If an illegal alien has a child on American soil, the Constitution does not require the child be granted American citizenship. Congress can give citizenship to anyone it wants, but the Fourteenth Amendment only commands citizenship to persons born on U.S. soil to parents who are not citizens of a foreign country.
Part of the chaos on America’s southern border is driven by illegal aliens seeking to have “anchor babies.” Under the current Immigration and Nationality Act (INA), if an illegal alien has a baby on U.S. soil, that baby is an American citizen.
Since all citizens have a right to be here, the illegal adult then cites the need to keep families together as justifying the parents’ staying in the U.S. for the rest of their lives, and “family reunification” is cited as grounds for bringing the rest of the family to the United States.
However, Congress could change that law any time, because it goes far beyond what the Constitution commands. Section One of the Fourteenth Amendment begins, “All persons born or naturalized in the United States, and subject to the jurisdiction thereof, are citizens of the United States and of the State wherein they reside.”
While many erroneously claim that the Fourteenth Amendment guarantees citizenship to anyone born on American soil, the reality is that is not the law and has never been the law. Current immigration law–found at 8 U.S.C. § 1401(a)–specifies that a baby born on American soil to (1) a foreign ambassador, (2) head of state, or (3) foreign military prisoner is not an American citizen.
But if the view promoted by the Left that citizenship is automatic (and parroted by many in the middle and even on the Right who have not seriously studied the issue) is correct, then those three exceptions would be unconstitutional. The debate over birthright citizenship turns on what the Citizenship Clause means by the words “and subject to the jurisdiction thereof.”
Every provision of the Constitution has a fixed meaning. Because only “We the People” can adopt a constitutional provision–all 27 amendments in the Constitution were proposed by two-thirds of the House and Senate, then ratified by three-fourths of the states–the only legitimate way to interpret the Constitution is in accordance with the original meaning of those terms.
So the question becomes: What was the meaning of the Jurisdiction Clause in 1868 when the Fourteenth Amendment was ratified? One of the best tools for determining that is looking at the Civil Rights Act of 1866, enacted the same year that the Fourteenth Amendment was written by Congress.

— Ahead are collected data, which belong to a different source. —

Lemma scan_loop_ok c p idx pos data :
  chunk_state c p -> 64 <= zlen p -> idx = zlen p mod 64 -> scanned c p data pos (scan_loop c idx pos data).
Proof.
  revert c p idx pos. induction data as [|b data IH]; intros c p idx pos Hc Hp ->.
  { split; cbn; [done|]. by rewrite app_nil_r. }
  cbn [scan_loop]. destruct (lastw_roll p ltac:(lia)) as (l & w & Hl & Hw & Hlk & Hr).
  change (zlen p mod 64) with (zlen p mod Z.of_nat 64). rewrite <- Nat2Z.inj_mod, Nat2Z.id. rewrite (leaving _ p l) by (apply Hc || done || lia).
  match goal with |- context [shallBreak ?x] => set (c1 := x) end.
  assert (zlen (p ++ [b]) = zlen p + 1) as Hl1 by (rewrite length_app; cbn [length]; lia).
  pose proof (cs_len _ _ Hc) as Hlen. pose proof (cs_max _ _ Hc) as Hmax. unfold is_u64 in Hmax.
  assert (c_h c1 = buz (lastw (p ++ [b]))) as Hh1.
  { unfold c1. cbn [c_h]. rewrite (cs_h _ _ Hc), Hr, Hl, <- buz_roll by done. done. }
  assert (c_chunkSize c1 = zlen (p ++ [b])) as Hs1.
  { unfold c1. cbn [c_chunkSize]. rewrite (cs_size _ _ Hc), Hl1. apply u64_small. unfold is_u64. lia. }
  assert (win_ok (c_window c1) (p ++ [b])) as Hw1 by (by apply win_ok_snoc, Hc).
  unfold scanned. cbn [first_break].
  rewrite (shallBreak_breaks c1 (p ++ [b])), (breaks_params c c1) by (done || lia).
  destruct (breaks c (p ++ [b])) eqn:Hb.
  { split; [done|]. split; [done|]. constructor; cbn; try done; [|lia]. split; [apply Hw1|cbn; lia]. }
  assert (chunk_state c1 (p ++ [b])) as Hc1.
  { constructor; try done.
    - unfold c1. cbn [c_winFill]. rewrite (cs_fill _ _ Hc), Hl1. lia.
    - unfold breaks, windowSize in Hb. rewrite (proj2 (Z.leb_gt _ 64)) in Hb by lia.
      destruct (Z.leb_spec (c_max c) (zlen (p ++ [b]))); [done|]. cbn [c_max c1]. lia. }
  rewrite land_63. cbn [c_chunkSize c1] in Hs1 |- *. rewrite Hs1.
  destruct (IH c1 (p ++ [b]) (zlen (p ++ [b]) mod 64) (pos + 1) Hc1 ltac:(lia) eq_refl) as [Hsp Hres].
  split; [exact Hsp|]. rewrite (first_break_params c c1) in Hres by done.
  destruct (first_break c (p ++ [b]) data) as [k|]; cbn [fmap option_fmap option_map].
  - destruct Hres as [-> Hres]. split; [lia|done].
  - by rewrite <- app_assoc in Hres.
Qed.

(* ------------------------------------------------------------------ *)
(** ** Lemmas: scanning a segment *)

Lemma first_break_app c p d1 d2 : first_break c p (d1 ++ d2) =
  match first_break c p d1 with
  | Some k => Some k
  | None => Nat.add (length d1) <$> first_break c (p ++ d1) d2
  end.
Proof.
  revert p. induction d1 as [|b d1 IH]; intros p.
  { cbn. rewrite app_nil_r. by destruct (first_break c p d2). }
  cbn [app first_break length]. case_match; [done|]. rewrite IH, <- app_assoc. cbn [app].
  destruct (first_break c (p ++ [b]) d1); [done|]. by destruct (first_break c (p ++ b :: d1) d2).
Qed.

Lemma first_break_bound c p data k : first_break c p data = Some k -> (1 <= k <= length data)%nat.
Proof.
  revert p k. induction data as [|b data IH]; intros p k; cbn [first_break]; [done|].
  case_match; [intros; simplify_eq; cbn; lia|].
  destruct (first_break c (p ++ [b]) data) as [j|] eqn:E; cbn; [|done]. intros. simplify_eq. apply IH in E. lia.
Qed.

Lemma first_break_breaks c p data k : first_break c p data = Some k ->
  breaks c (p ++ take k data) = true /\ forall j, (1 <= j < k)%nat -> breaks c (p ++ take j data) = false.
Proof.
  revert p k. induction data as [|b data IH]; intros p k; cbn [first_break]; [done|].
  destruct (breaks c (p ++ [b])) eqn:Hb; [intros; simplify_eq; split; [done|lia]|].
  destruct (first_break c (p ++ [b]) data) as [j|] eqn:E; cbn [fmap option_fmap option_map]; [|done].
  intros. simplify_eq. destruct (IH _ _ E) as [H1 H2]. rewrite <- app_assoc in H1. split; [done|].
  intros [|i] Hi; [lia|]. cbn [take]. destruct i as [|i]; [done|].
  specialize (H2 (S i) ltac:(lia)). by rewrite <- app_assoc in H2.
Qed.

As anyone who has seen the award-winning (and historically accurate) movie Lincoln understands, the Thirteenth Amendment–which ended slavery–barely passed Congress because many Democrats supported slavery, and it was only through the political genius and unwavering resolve of Republican President Abraham Lincoln that the Great Emancipator succeeded in getting the proposed amendment through Congress and to the states for ratification.
As my coauthor Ken Blackwell and I explain in more detail in our 2011 book Resurgent, the Civil Rights Act was first enacted by citing Section Two of the Thirteenth Amendment, which authorized Congress to implement the amendment through appropriate legislation.
The Civil Rights Act included a provision to define American citizenship to secure it for former slaves. It read, “All persons born in the United States, and not subject to any foreign power, excluding Indians not taxed, are hereby declared to be citizens of the United States.”
But some supporters of racial equality were concerned that the Thirteenth Amendment didn’t authorize legislation that went beyond eliminating various aspects of slavery and even voted against the bill because they regarded it as unconstitutional. Led by one of the best constitutional lawyers in Congress, Rep. John Bingham (R-OH), they wrote what would be ratified in 1868 as the Fourteenth Amendment to the Constitution, including the Citizenship Clause and its Jurisdiction Clause.
The movie Lincoln vividly portrays the political environment in 1865, illustrating why more expansive language–such as for citizenship, due process, equal protection, or voting rights–would have doomed the Thirteenth Amendment. All those had to wait for the Fourteenth and Fifteenth Amendments.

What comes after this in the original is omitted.